Treading Water in the Shallows

“A generation of Christians reared among pushbuttons and automatic-machines is impatient of slower and less direct methods of reaching their goals. We have been trying to apply machine-age methods to our relations with God. We read our chapter, have our short devotions, and rush away, hoping to make up for our deep inward bankruptcy by attending another gospel meeting or listening to another thrilling story told by a religious adventurer lately returned from afar. The tragic results of this spirit are all about us. Shallow lives, hollow religious philosophies, the preponderance of the element of fun in gospel meetings, the glorification of men, trust in religious externalities, quasi-religious fellowships, salesmanship methods, the mistaking of dynamic personality for the power of the Spirit; these and such as these are the symptoms of an evil disease, a deep and serious malady of the soul.” —A. W. Tozer

Tozer looked at the church and told it like it was. He died in 1963. I wonder what he’d tell the church today?
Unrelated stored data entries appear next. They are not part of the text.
(* ===== verification/Pairing.v ===== *)
(** Device pairing: src/src/security/pairing.rs. One-time codes, bearer tokens
    of which only the hash is kept, and the lockout of an identifier that fails
    too often.

    SHA-256, JSON and the random numbers are parameters; comparisons in constant
    time are comparisons. An operation reads the clock at several places; each
    place has its own reading ([Readings]), in the order of the code. What is
    written to the file is [saved]: writing is best effort. *)

From S2P Require Import Prelude.

(** ** Data *)

Record PairedDevice : Type := mkPairedDevice {
  name : string;
  token_hash : string;
  paired_at : Z;
  last_seen : Z;
}.

Record DeviceInfo : Type := mkDeviceInfo {
  info_name : string;
  info_paired_at : Z;
  info_last_seen : Z;
}.

Record PendingCode : Type := mkPendingCode {
  code : string;
  expires_at : Z;
}.

Record LockoutEntry : Type := mkLockoutEntry {
  attempts : Z;
  locked_until : option Z;
}.

Record PairingManager : Type := mkPairingManager {
  devices : list PairedDevice;
  pending_code : option PendingCode;
  lockouts : gmap string LockoutEntry;
  max_attempts : Z;
  lockout_duration : Z;
  saved : option string;
}.

(** The readings of [Instant::now()] of one operation, and of the wall clock. *)
Record Readings : Type := mkReadings {
  at_lock_check : Z;
  at_code_check : Z;
  at_prune : Z;
  at_reset : Z;
  at_deadline : Z;
  wall_secs : Z;
}.

Definition PAIRING_WINDOW : Z := 300 * 1000000000.

Module PairingManager.
Section methods.
Context (sha256 : string → string).
Context (to_json : list PairedDevice → string) (from_json : string → option (list PairedDevice)).
Implicit Types (self : PairingManager) (id : string) (r : Readings).

Definition hash_token (raw_token : string) : string := sha256 raw_token.

Definition load_from_disk (file : option string) : list PairedDevice :=
  match file with
  | Some data => default [] (from_json data)
  | None => []
  end.

Definition new (file : option string) (max_attempts lockout_secs : Z) : PairingManager :=
  mkPairingManager (load_from_disk file) None ∅ max_attempts (lockout_secs * 1000000000) file.

Definition with_lockouts self (l : gmap string LockoutEntry) : PairingManager :=
  mkPairingManager (devices self) (pending_code self) l (max_attempts self) (lockout_duration self)
    (saved self).

(** [writable]: whether the file system takes the file. *)
Definition save_to_disk self (writable : bool) : PairingManager :=
  if writable
  then mkPairingManager (devices self) (pending_code self) (lockouts self) (max_attempts self)
         (lockout_duration self) (Some (to_json (devices self)))
  else self.

(** [format!("{:06}", n % 1_000_000)] of four random bytes. *)
Definition random_6_digit_code (n : Z) : string :=
  let digits := fmt_Z (n `mod` 1000000) in
  str_concat (repeat "0" (6 - String.length digits)) +:+ digits.

Definition generate_pairing_code self (random now : Z) : string * PairingManager :=
  let c := random_6_digit_code random in
  (c, mkPairingManager (devices self) (Some (mkPendingCode c (now + PAIRING_WINDOW)))
        (lockouts self) (max_attempts self) (lockout_duration self) (saved self)).

Definition is_locked_out self id (now : Z) : bool :=
  match lockouts self !! id with
  | Some e => match locked_until e with Some t => now <? t | None => false end
  | None => false
  end.

Definition failed_attempts self id : Z :=
  match lockouts self !! id with Some e => attempts e | None => 0 end.

Definition prune_expired_lockouts self (now : Z) : PairingManager :=
  with_lockouts self
    (filter (λ ie, match locked_until (snd ie) with Some t => now <? t | None => true end = true)
       (lockouts self)).

Definition clear_lockout self id : PairingManager := with_lockouts self (delete id (lockouts self)).

(** Counts one more failure; a lockout that has expired starts over. *)
Definition fail_entry (max duration : Z) (e : LockoutEntry) r : LockoutEntry :=
  let e := match locked_until e with
           | Some t => if t <=? at_reset r then mkLockoutEntry 0 None else e
           | None => e
           end in
  let n := wadd32 (attempts e) 1 in
  mkLockoutEntry n (if max <=? n then Some (at_deadline r + duration) else locked_until e).

Definition record_failed_attempt self id r : PairingManager :=
  let self := if Nat.ltb 100 (size (lockouts self))
              then prune_expired_lockouts self (at_prune r) else self in
  let e := default (mkLockoutEntry 0 None) (lockouts self !! id) in
  with_lockouts self (<[id := fail_entry (max_attempts self) (lockout_duration self) e r]> (lockouts self)).

Definition code_valid self (input : string) r : bool :=
  match pending_code self with
  | Some pc => String.eqb (code pc) input && (at_code_check r <? expires_at pc)
  | None => false
  end.

(** [raw_token] is the fresh UUID. *)
Definition complete_pairing self (input device_name id raw_token : string) r (writable : bool)
    : option string * PairingManager :=
  if is_locked_out self id (at_lock_check r) then (None, self)
  else if negb (code_valid self input r) then (None, record_failed_attempt self id r)
  else
    let self := clear_lockout self id in
    let others := filter (λ d, name d ≠ device_name) (devices self) in
    let d := mkPairedDevice device_name (hash_token raw_token) (wall_secs r) (wall_secs r) in
    (Some raw_token,
     save_to_disk
       (mkPairingManager (others ++ [d]) None (lockouts self) (max_attempts self)
          (lockout_duration self) (saved self)) writable).

(** The scan looks at every device; the last match counts. *)
Fixpoint matched_idx (hash : string) (i : nat) (ds : list PairedDevice) (found : option nat) : option nat :=
  match ds with
  | [] => found
  | d :: ds => matched_idx hash (S i) ds (if String.eqb (token_hash d) hash then Some i else found)
  end.

Definition validate_token self (raw_token id : string) r : option string * PairingManager :=
  if is_locked_out self id (at_lock_check r) then (None, self)
  else
    match matched_idx (hash_token raw_token) 0 (devices self) None with
    | Some idx =>
      match devices self !! idx with
      | Some d =>
        let d' := mkPairedDevice (name d) (token_hash d) (paired_at d) (wall_secs r) in
        (Some (name d),
         clear_lockout
           (mkPairingManager (<[idx := d']> (devices self)) (pending_code self) (lockouts self)
              (max_attempts self) (lockout_duration self) (saved self)) id)
      | None => (None, self)
      end
    | None => (None, record_failed_attempt self id r)
    end.

Definition revoke self (device_name : string) (writable : bool) : bool * PairingManager :=
  let kept := filter (λ d, name d ≠ device_name) (devices self) in
  let removed := Nat.ltb (length kept) (length (devices self)) in
  let self' := mkPairingManager kept (pending_code self) (lockouts self) (max_attempts self)
                 (lockout_duration self) (saved self) in
  (removed, if removed then save_to_disk self' writable else self').

Definition list_devices self : list DeviceInfo :=
  map (λ d, mkDeviceInfo (name d) (paired_at d) (last_seen d)) (devices self).

Definition has_devices self : bool := negb (Nat.eqb (length (devices self)) 0).
End methods.
End PairingManager.

(** ** Histories *)

Inductive PairingOp : Type :=
| Generate (random now : Z)
| Complete (input device_name id raw_token : string) (r : Readings) (writable : bool)
| Validate (raw_token id : string) (r : Readings)
| Revoke (device_name : string) (writable : bool)
| Prune (now : Z).

(** An attempt that was looked at: by whom, when, and whether it succeeded. *)
Record Attempt : Type := mkAttempt {
  who : string;
  started : Z;
  accepted : bool;
}.

Definition ticks (r : Readings) : Prop :=
  at_lock_check r ≤ at_code_check r ∧ at_code_check r ≤ at_prune r ∧ at_prune r ≤ at_reset r ∧
  at_reset r ≤ at_deadline r.

(** The first and the last reading of an operation. *)
Definition op_from (op : PairingOp) : option Z :=
  match op with
  | Generate _ now | Prune now => Some now
  | Complete _ _ _ _ r _ | Validate _ _ r => Some (at_lock_check r)
  | Revoke _ _ => None
  end.
Definition op_until (op : PairingOp) (before : Z) : Z :=
  match op with
  | Generate _ now | Prune now => now
  | Complete _ _ _ _ r _ | Validate _ _ r => at_deadline r
  | Revoke _ _ => before
  end.

(** The history follows the clock: it goes from [start] to [now]. *)
Inductive clocked (start : Z) : list PairingOp → Z → Prop :=
| clocked_nil : clocked start [] start
| clocked_snoc h op t t' :
    clocked start h t →
    match op_from op with Some from => t ≤ from | None => True end →
    match op with Complete _ _ _ _ r _ | Validate _ _ r => ticks r | _ => True end →
    t' = op_until op t → clocked start (h ++ [op]) t'.

Section histories.
Context (sha256 : string → string).
Context (to_json : list PairedDevice → string) (from_json : string → option (list PairedDevice)).
Implicit Types (m : PairingManager) (op : PairingOp) (h : list PairingOp) (log : list Attempt).

Definition pairing_step (s : PairingManager * list Attempt) op : PairingManager * list Attempt :=
  let '(m, log) := s in
  match op with
  | Generate random now => (snd (PairingManager.generate_pairing_code m random now), log)
  | Complete input device id token r writable =>
    let '(res, m') := PairingManager.complete_pairing sha256 to_json m input device id token r writable in
    (m', if PairingManager.is_locked_out m id (at_lock_check r) then log
         else log ++ [mkAttempt id (at_lock_check r) (bool_decide (is_Some res))])
  | Validate token id r =>
    let '(res, m') := PairingManager.validate_token sha256 m token id r in
    (m', if PairingManager.is_locked_out m id (at_lock_check r) then log
         else log ++ [mkAttempt id (at_lock_check r) (bool_decide (is_Some res))])
  | Revoke device writable => (snd (PairingManager.revoke to_json m device writable), log)
  | Prune now => (PairingManager.prune_expired_lockouts m now, log)
  end.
P.S. We’re the lamps of His light—not the salesmen or the customers of His fire. How could we be? He fits no category, exceeds every attribution, defies all description. We confine Him to the object of our study, yet He is the unleashed subject of the universe itself. “He’s the superlative of everything good you choose to call Him”, Rev Lockwood called Him—yet we still tread the surface of the Sea of Him seeking to stay afloat, waters in which He intended us to drown.

—j

The Mosquito in Your Room

“Be kind, for everyone you meet is fighting a hard battle [you know nothing about].” —Ian McLaren

We impact every person we meet—there’s no stopping it. When we’re indifferent, people feel it—and often learn it—from us. The same thing is true when we’re kind, compassion and loving—people feel it and learn it—from us. That’s how the world is changed—it’s how Jesus did it and it’s why His impact has traveled so far for so long so powerfully. Walking as He walked Him, even the smallest person has mighty impact. It’s just that big.

“If you think you’re too small to have an impact, try going to bed with a mosquito in the room…” —Bette Reese

Give ’em Heaven.

—j

Minding the Pain

“The Christian ideal has not been tried and found wanting; it has been found difficult and left untried.” —G.K Chesterton

God has called me to many things, and in light of the fact that I’m not getting any younger, I’m frequently asked how I do it. “Don’t you get tired?” “Where do you find the time?” “Doesn’t it hurt?” As he burned his finger with a smile while extinguishing a match, T.E. Lawerence quipped, “Of course it hurts—the trick is not minding the pain.” For us who follow Jesus, it’s more than not minding—it’s knowing—knowing that the difficulties of living God’s life on earth are grossly offset by the goodness and love others receive from Him because we were willing to take the pain for them to get it.

Go for it. He who called you is faithful and He is able.